In the first scene, Ray is lecturing his client Erick Scott (Melvin Gregg), a recent No. 1 draft pick whose professional debut has been postponed, about financial responsibility and personal discipline. It’s a big-brotherly scolding and a pep talk, but also the beginnings of a ruthless critique of the way the system works, exploiting naive and ambitious young men like Erick even as it promises them fame and fortune.

That idea — that despite high salaries and endorsement deals, athletes are fundamentally workers, generating profits for the owning class — is refined and complicated as Ray pinballs from one meeting to the next. He checks in at the office with his boss (Zachary Quinto), engages in energetic screwball banter with his erstwhile assistant, Samantha (Zazie Beetz) and argues dialectics and family-leave policy with Myra (Sonja Sohn), head of the player’s association.

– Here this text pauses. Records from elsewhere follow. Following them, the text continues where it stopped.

(** A resolver's answer is acted on exactly when it differs from what is known
    in more than the order of the addresses. *)
Theorem domain_turn_detects le d x known found s :
  (forall a b, le a b = false -> le b a = true) ->
  (forall a b c, le a b = true -> le b c = true -> le a c = true) ->
  (forall a b, le a b = true -> le b a = true -> a = b) ->
  0 <= d -> ups_dynamic_domains s !! Z.to_nat d = Some x -> known = sort_by le known ->
  exists s', domain_turn le d known (Some found) s = (Ok (sort_by le found), s') /\
    (known ≡ₚ found -> s' = s) /\
    (~ known ≡ₚ found -> is_dynamic_domain_change s' = true /\
      ups_dynamic_domains s' =
        <[Z.to_nat d := mkDomain (d_index x) (make x) (sort_by le found)]> (ups_dynamic_domains s)).
Proof.
  intros Htot Htrans Hanti Hd Hx Hk. unfold domain_turn.
  destruct (decide (known = sort_by le found)) as [E|Hne].
  - exists s. split; [by rewrite E|]. split; [done|]. intros Hno. exfalso. apply Hno.
    by rewrite E, sort_by_perm.
  - assert (~ known ≡ₚ found) as Hno.
    { intros Hp. apply Hne. rewrite Hk.
      eapply (StronglySorted_unique_strong (fun a b => le a b = true)).
      - intros ????. by apply Hanti.
      - by apply sort_by_sorted.
      - by apply sort_by_sorted.
      - by rewrite !sort_by_perm. }
    exists (set_domains (<[Z.to_nat d := mkDomain (d_index x) (make x) (sort_by le found)]>
              (ups_dynamic_domains s)) (set_domain_change true s)).
    split; [|split; [by intros ?|]].
    + do 2 step. cbn [ups_dynamic_domains set_domain_change].
      step by (unfold lift; by rewrite (proj2 (vget_ok _ _ x))).
      step by (unfold lift; rewrite vset_ok; [reflexivity|apply lookup_lt_Some in Hx; unfold zlen; lia]).
      step. reflexivity.
    + intros _. done.
Qed.

(** ** Examples *)

Definition tcp_pass : ProxyPassTcp := mkProxyPass None None (Some 2).
Definition demo_hb : option UpstreamHeartbeat -> bool -> Z -> Z -> string ->
    outcome UpstreamHeartbeatData :=
  tcp_heartbeat (Some 0) (fun c a => slen a) (fun a => Ok tt) tcp_pass.
Definition demo_make : Z -> Z -> string -> outcome UpstreamHeartbeatData :=
  demo_hb (default_heartbeat "fair") false.

(** Some total order of printed addresses. *)
Definition str_le (a b : string) : bool := Pos.leb (encode a) (encode b).

(** Two addresses configured, in the order of the sort. *)
Definition demo_start : UpstreamData :=
  (add_proxy_pass str_le demo_hb ["10.0.0.2:80"; "10.0.0.1:80"] (ups_new "fair")).2.

Definition demo_servers : list server :=
  zip (ups_heartbeats demo_start)
    (omap (fun r => cells demo_start !! r) (ups_heartbeats demo_start)).

Lemma demo_builds d l : builds (mkDomain d demo_make l).
Proof. by apply tcp_builds. Qed.

Lemma new_wf b : ups_wf (ups_new b) [].
Proof.
  split; try done; try constructor.
  - intros [=].
  - intros (h & Hin & _). by apply elem_of_nil in Hin.
Qed.

Lemma demo_start_wf : ups_wf demo_start demo_servers.
Proof.
  destruct (add_all_spec (mkDomain 0 demo_make ["10.0.0.1:80"; "10.0.0.2:80"])
    ["10.0.0.1:80"; "10.0.0.2:80"]
    (set_domains [mkDomain 0 demo_make ["10.0.0.1:80"; "10.0.0.2:80"]] (ups_new "fair")) [])
    as (s' & new & E & Hwf & _); try done.
  { apply demo_builds. }
  { pose proof (new_wf "fair") as []. by split. }
  assert (s' = demo_start) as -> by (by apply (f_equal snd) in E).
  assert (new = demo_servers) as <-; [|exact Hwf].
  destruct Hwf as [Hl Hc _ _ _ _ _]. unfold demo_servers. rewrite Hl. cbn [app].
  cbn [app] in Hc. clear -Hc. induction Hc as [|[r h] qs Hr _ IH]; [done|].
  cbn in Hr |- *. rewrite Hr. cbn. f_equal. exact IH.
Qed.

Lemma add_proxy_pass_spec_witness :
  exists s' new, add_proxy_pass str_le demo_hb ["10.0.0.2:80"; "10.0.0.1:80"] (ups_new "fair") = (Ok tt, s') /\
    ups_wf s' ([] ++ new) /\ ups_heartbeats_active s' = ups_heartbeats s' /\
    key_of <$> ([] ++ new) = domain_keys (ups_dynamic_domains s') /\
    ups_dynamic_domains s' = [mkDomain 0 demo_make (sort_by str_le ["10.0.0.2:80"; "10.0.0.1:80"])].
Proof.
  apply (add_proxy_pass_spec str_le demo_hb ["10.0.0.2:80"; "10.0.0.1:80"] (ups_new "fair") []); try done.
  - apply demo_builds.
  - apply new_wf.
Defined.

Lemma domains_wf b ds s ps : ups_wf s ps -> ups_wf (set_domain_change b (set_domains ds s)) ps.
Proof. intros []. by split. Qed.

(** The first address goes and another one comes. *)
Definition demo_changed : UpstreamData :=
  set_domain_change true (set_domains [mkDomain 0 demo_make ["10.0.0.2:80"; "10.0.0.3:80"]] demo_start).

Lemma run_reconciles_witness :
  exists s' new, run_turn demo_changed = (Ok tt, s') /\
    key_of <$> (kept ["0_10.0.0.2:80"; "0_10.0.0.3:80"] demo_servers ++ new) ≡ₚ
      ["0_10.0.0.2:80"; "0_10.0.0.3:80"] /\
    shutdowns s' = [0].
Proof.
  destruct (run_reconciles demo_changed demo_servers) as (s' & new & E & _ & Hk & Hs & _).
  - apply domains_wf, demo_start_wf.
  - reflexivity.
  - repeat constructor. apply demo_builds.
  - by vm_compute.
  - by apply (bool_decide_eq_true_1 _).
  - by apply (bool_decide_eq_true_1 _).
  - exists s', new. split_and!; [exact E|exact Hk|rewrite Hs; by vm_compute].
Defined.

Lemma server_cycle_witness :
  exists s1 h1, heartbeats 0 2 [None; Some 7; None] demo_start = (Ok tt, s1) /\
    cells s1 !! 0 = Some h1 /\ disable h1 = false /\
    exists s2 h2, heartbeats 0 2 [None] s1 = (Ok tt, s2) /\ cells s2 !! 0 = Some h2 /\ disable h2 = true.
Proof.
  destruct (server_cycle 0 2 [None; Some 7; None] 0 5 [] demo_start
    (mkServer 0 0 (default_heartbeat "fair") "10.0.0.1:80" 11 0 false None 0 0 0 2 2 0))
    as (s1 & h1 & s2 & h2 & s3 & h3 & (E1 & R1 & D1) & (E2 & R2 & D2 & _) & _); try done.
  exists s1, h1. split_and!; try done. by exists s2, h2.
Defined.

Lemma domain_turn_detects_witness :
  exists s', domain_turn str_le 0 ["10.0.0.1:80"; "10.0.0.2:80"] (Some ["10.0.0.3:80"]) demo_start =
    (Ok ["10.0.0.3:80"], s') /\ is_dynamic_domain_change s' = true.
Proof.
  destruct (domain_turn_detects str_le 0 (mkDomain 0 demo_make ["10.0.0.1:80"; "10.0.0.2:80"])
    ["10.0.0.1:80"; "10.0.0.2:80"] ["10.0.0.3:80"] demo_start) as (s' & E & _ & Hc); try done.
  - intros a b. unfold str_le. rewrite Pos.leb_gt, Pos.leb_le. lia.
  - intros a b c. unfold str_le. rewrite !Pos.leb_le. lia.
  - intros a b. unfold str_le. rewrite !Pos.leb_le. intros. apply (inj encode). lia.
  - exists s'. split; [exact E|]. apply Hc. intros Hp. by apply Permutation_length in Hp.
Defined.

Other encounters — with a no-nonsense sports mom (Jeryl Prescott), the owner of Erick’s team (Kyle MacLachlan) and Ray’s old friend Spence (Bill Duke), who runs a youth basketball program — follow the same didactic, disputatious pattern. There’s a fair amount of soliloquizing and rhetorical grandstanding, which is also true of Shakespeare, hip-hop and church. If you like any of those, you might enjoy this too.

In the course of all the back-and-forthing, a scheme emerges that strikes Ray as wonderfully simple and potentially revolutionary. What if the players, paralyzed by the intransigence of their employers, could eliminate those middlemen and take control of the fruits of their own talents? It’s a question that resonates beyond the court, the locker room and the broadcast booth, into the worlds of art and entertainment. The racial aspects of the power dynamic that governs organized sports is so obvious that it almost goes without saying.

Whenever anyone does say it — when, that is, somebody invokes slavery as a metaphor for current circumstances — Spence demands the recitation of a short prayer: “I love the Lord and all his black people.” If there is resignation in those words, there is defiance too.

“High Flying Bird” swoops and cuts through the contradictions of modern culture with the fleet momentum of a power forward destroying a flat-footed defense on his way to the hoop. You don’t quite understand what just happened until the next thing is already happening. The intellectual virtuosity on display is somehow both ostentatious and casual. The performances — Holland’s in particular, full of sadness, guile and audacity — feel the same way.

Not everything works. A backstory having to do with Ray’s cousin, a basketball prodigy who met a tragic end, feels like the kind of baggage more suited to the stage than the screen. At moments the busyness of the plot overshadows the wit of the performances. But the occasional raggedness of the movie only enhances the credibility of its ambitions. Like Ray Burke, it’s in a big hurry and has a lot on its mind.

And it leaves you with a lot to think about, in addition to race, class and basketball: what it means to love your work, and why it matters to be paid for it; how utopian visions and tactical calculations work together to create the possibility of change; why we take fun so seriously. It ends not with a big game or a high-stakes showdown but with a protest anthem — by Richie Havens, who also wrote the song that gives the film its name — and a recommendation for further reading. Which I am not about to spoil.